### Task to carry out
In the data below, find the line containing "- inversion Hp.", then set down that line and every later line up to and including the line containing "detach_absent m d", exactly.

Stored data entries:
(* ===== verification/FtiTraces.v ===== *)
(** * Traces of the FTI clients

    What the theorems on the two clients read off a run: the requests that
    change something at the service, the answers, and the machine of a node. *)

From Stdlib Require Import Ascii.
From S2P Require Import Prelude GoStrings GoTime GoJson Objects Effects Cdi FtiToken.

(** ** Requests and answers *)

(** The requests that change something at the service: sent with a token and
    not a GET.  (The identity manager is asked without a token.) *)
Definition change_of (b : obs) : option HttpRequest :=
  match ob_event b with
  | HttpDo r => if (hr_Method r <>s "GET") && bool_decide (is_Some (hr_Token r)) then Some r else None
  | _ => None
  end.

Definition changes (t : list obs) : list HttpRequest := omap change_of t.

Lemma changes_app t1 t2 : changes (t1 ++ t2) = changes t1 ++ changes t2.
Proof. apply omap_app. Qed.

(** The service answered the request with status 200 and this body. *)
Definition answers (t : list obs) (r : HttpRequest) (body : string) : Prop :=
  Obs (HttpDo r) (inr (mkHttpResponse 200 (inr body))) ∈ t.

Lemma answers_app t1 t2 r body : answers t1 r body \/ answers t2 r body -> answers (t1 ++ t2) r body.
Proof. unfold answers. rewrite elem_of_app. done. Qed.

(** An answered request with a token that is not a GET is one of the changes. *)
Lemma answers_changes t r body :
  answers t r body -> hr_Method r <> "GET" -> is_Some (hr_Token r) -> r ∈ changes t.
Proof.
  intros Ha Hm Ht. apply list_elem_of_omap. eexists. split; [exact Ha|]. unfold change_of. cbn.
  by rewrite bool_decide_false, bool_decide_true by done.
Qed.

Definition exchange_of (b : obs) : option (HttpRequest * fallible HttpResponse) :=
  match ob_event b as e return answer e -> option (HttpRequest * fallible HttpResponse) with
  | HttpDo r => fun a => Some (r, a)
  | _ => fun _ => None
  end (ob_answer b).

Lemma exchange_inj r r' (a a' : fallible HttpResponse) : Obs (HttpDo r) a = Obs (HttpDo r') a' -> r = r' /\ a = a'.
Proof. intros H. apply (f_equal exchange_of) in H. by simplify_eq/=. Qed.

Lemma answers_suffix t1 t2 r body :
  changes t1 = [] -> answers (t1 ++ t2) r body -> hr_Method r <> "GET" -> is_Some (hr_Token r) -> answers t2 r body.
Proof.
  intros Hq Ha Hm Ht. unfold answers in Ha. apply elem_of_app in Ha as [Ha|Ha]; [|done].
  apply (answers_changes t1) in Ha; [|done|done]. rewrite Hq in Ha. by apply elem_of_nil in Ha.
Qed.

(** In a trace without changes but for its last call, an answer to a change is
    the answer to that call. *)
Lemma answers_last t r (a : fallible HttpResponse) r' body :
  changes t = [] -> answers (t ++ [Obs (HttpDo r) a]) r' body -> hr_Method r' <> "GET" -> is_Some (hr_Token r') ->
  a = inr (mkHttpResponse 200 (inr body)).
Proof.
  intros Hq Ha Hm Ht. apply answers_suffix in Ha; [|done..]. apply list_elem_of_singleton, exchange_inj in Ha. naive_solver.
Qed.

Lemma elem_of_prefix (t1 t2 : list obs) b : b ∈ t1 -> b ∈ t1 ++ t2.
Proof. rewrite elem_of_app. by left. Qed.

Lemma elem_of_suffix (t1 t2 : list obs) b : b ∈ t2 -> b ∈ t1 ++ t2.
Proof. rewrite elem_of_app. by right. Qed.

#[export] Hint Resolve elem_of_prefix elem_of_suffix : cro.

(** No request with a token was sent. *)
Definition unauthorised (t : list obs) : Prop :=
  Forall (fun b => match ob_event b with HttpDo r => hr_Token r = None | _ => True end) t.

Lemma unauthorised_changes t : unauthorised t -> changes t = [].
Proof.
  intros H. induction H as [|[e a] t Hb _ IH]; [done|]. cbn in *. destruct e; cbn; try done.
  unfold change_of. cbn. rewrite (bool_decide_false (is_Some (hr_Token r))); [by rewrite andb_false_r|]. rewrite Hb. by intros [].
Qed.

Lemma unauthorised_answers t r body : unauthorised t -> answers t r body -> hr_Token r = None.
Proof. intros H Ha. unfold unauthorised in H. rewrite Forall_forall in H. apply (H _ Ha). Qed.

(** ** The machine of a node *)

(** The machine of a node, through its Metal3 machine and bare metal host. *)
Definition machine_of (t : list obs) (node id : string) : Prop :=
  exists n mns mn m bns bn b,
    Obs (GetNode node) (inr n) ∈ t /\
    Split "/"%char (map_get (Annotations (node_Meta n)) "machine.openshift.io/machine") = [mns; mn] /\
    Obs (GetMetal3Machine mns mn) (inr m) ∈ t /\
    Split "/"%char (map_get (Annotations m) "metal3.io/BareMetalHost") = [bns; bn] /\
    Obs (GetBareMetalHost bns bn) (inr b) ∈ t /\
    id = map_get (Annotations b) "cluster-manager.cdi.io/machine" /\ id <> "".

Lemma machine_of_mono t t' node id : (forall b, b ∈ t -> b ∈ t') -> machine_of t node id -> machine_of t' node id.
Proof. intros H (n & mns & mn & m & bns & bn & b & ?). exists n, mns, mn, m, bns, bn, b. naive_solver. Qed.

(** ** Obtaining the token *)

Lemma GetToken_quiet L endpoint C c :
  wp C (GetToken L endpoint c)
    (fun t o => unauthorised t /\ match o with Panicked _ => False | Done _ => True end).
Proof. unfold GetToken, GetNewToken. repeat wp_step; split; try done; by repeat constructor. Qed.

(** The first element with a property is unique. *)
Lemma first_unique {A} (P : A -> Prop) pre pre' post post' x x' :
  pre ++ x :: post = pre' ++ x' :: post' -> Forall P pre -> ~ P x -> Forall P pre' -> ~ P x' -> x = x'.
Proof.
  revert pre'. induction pre as [|y pre IH]; intros [|y' pre'] Heq Hp Hx Hp' Hx'; cbn in *; simplify_eq; try done.
  - by inversion Hp'.
  - by inversion Hp.
  - inversion Hp. inversion Hp'. by eapply IH.
Qed.
Definition detach_request (m token : string) (s : ResourceSpec) (r : ComposableResource) : HttpRequest :=
  resize_request m token (scaleDownRequestBody (SpecUUID s) (wrap64 (DeviceCount s - 1)) [cr_DeviceID r]).

Inductive detach (t : list obs) (r : ComposableResource) : option error -> Prop :=
| detach_fails err :
    (forall m d, reported t m d -> exists r' e, Obs (StatusUpdateResource r') (inl e) ∈ t) -> changes t = [] ->
    detach t r (Some err)
| detach_absent m d :
    machine_of t (cr_TargetNode r) m -> reported t m d ->
    (forall s dev, first_fit d r s -> dev ∈ Devices s -> DeviceUUID dev <> cr_DeviceID r) -> changes t = [] -> detach t r None
| detach_spec_nameless m d s dev :
    machine_of t (cr_TargetNode r) m -> reported t m d -> composed d r s dev -> SpecUUID s = "" -> changes t = [] ->
    detach t r None
| detach_asks m d s dev err :
    machine_of t (cr_TargetNode r) m -> reported t m d -> composed d r s dev ->
    changes t = [] \/ (exists token, changes t = [detach_request m token s r]) ->
    (forall token reply, answers t (detach_request m token s r) reply -> err = ErrWaitingDeviceDetaching) ->
    detach t r (Some err).

(** The part after the device was looked up. *)
Lemma scale_down_asks C c m spec count r :
  wp C (scale_down L f c m spec count r) (fun t o => exists c' err, o = Done (c', (r, err)) /\
    ((spec = "" /\ t = [] /\ err = None) \/
     spec <> "" /\ exists e, err = Some e /\
       let body := scaleDownRequestBody spec (wrap64 (count - 1)) [cr_DeviceID r] in
       (changes t = [] \/ exists token, changes t = [resize_request m token body]) /\
       (forall token reply, answers t (resize_request m token body) reply -> e = ErrWaitingDeviceDetaching))).
Proof.
  unfold scale_down. case_bool_decide; [wp_step; eexists _, _; split; [done|by left]|].
  apply wp_bind. eapply wp_mono; [apply resize_asks|]. intros t [[c' e]|msg] [Ht Hm]; [|done]. cbn beta iota.
  wp_step. rewrite app_nil_r. eexists _, _. split; [done|]. right. split; [done|]. by exists e.
Qed.

Lemma detach_rest C c m d spec count r r' t0 :
  cr_DeviceID r' = cr_DeviceID r -> changes t0 = [] ->
  machine_of t0 (cr_TargetNode r) m -> reported t0 m d ->
  ((exists s dev, composed d r s dev /\ spec = SpecUUID s /\ count = DeviceCount s) \/
   (spec = "" /\ forall s dev, ~ composed d r s dev)) ->
  wp C (scale_down L f c m spec count r') (fun t o => exists c' r'' err, o = Done (c', (r'', err)) /\ detach (t0 ++ t) r err).
Proof.
  intros Hid Hq Hm Hd Hspec. eapply wp_mono; [apply scale_down_asks|].
  intros t o (c' & err & -> & H). exists c', r', err. split; [done|].
  assert (machine_of (t0 ++ t) (cr_TargetNode r) m) as Hm' by (eapply machine_of_mono; [|done]; set_solver).
  assert (reported (t0 ++ t) m d) as Hd' by (eapply reported_mono; [|done]; set_solver).
  destruct H as [(Hs & Ht & ->)|(Hs & e & -> & Hc & Ha)].
  - assert (changes (t0 ++ t) = []) as Hc by by rewrite Ht, app_nil_r.
    destruct Hspec as [(s & dev & Hcomp & Hspec & _)|[_ Hn]].
    + eapply (detach_spec_nameless _ _ m d s dev); congruence || done.
    + eapply (detach_absent _ _ m d); try done. intros s dev Hf Hin Heq. by apply (Hn s dev).
  - destruct Hspec as [(s & dev & Hcomp & -> & ->)|[-> _]]; [|done]. rewrite Hid in *.
    eapply (detach_asks _ _ m d s dev); [done..| |].
    + by rewrite changes_app, Hq.
    + intros token' reply Hans. eapply Ha. by eapply answers_suffix.
Qed.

### Reply to the task
  - inversion Hp. inversion Hp'. by eapply IH.
Qed.
Definition detach_request (m token : string) (s : ResourceSpec) (r : ComposableResource) : HttpRequest :=
  resize_request m token (scaleDownRequestBody (SpecUUID s) (wrap64 (DeviceCount s - 1)) [cr_DeviceID r]).

Inductive detach (t : list obs) (r : ComposableResource) : option error -> Prop :=
| detach_fails err :
    (forall m d, reported t m d -> exists r' e, Obs (StatusUpdateResource r') (inl e) ∈ t) -> changes t = [] ->
    detach t r (Some err)
| detach_absent m d :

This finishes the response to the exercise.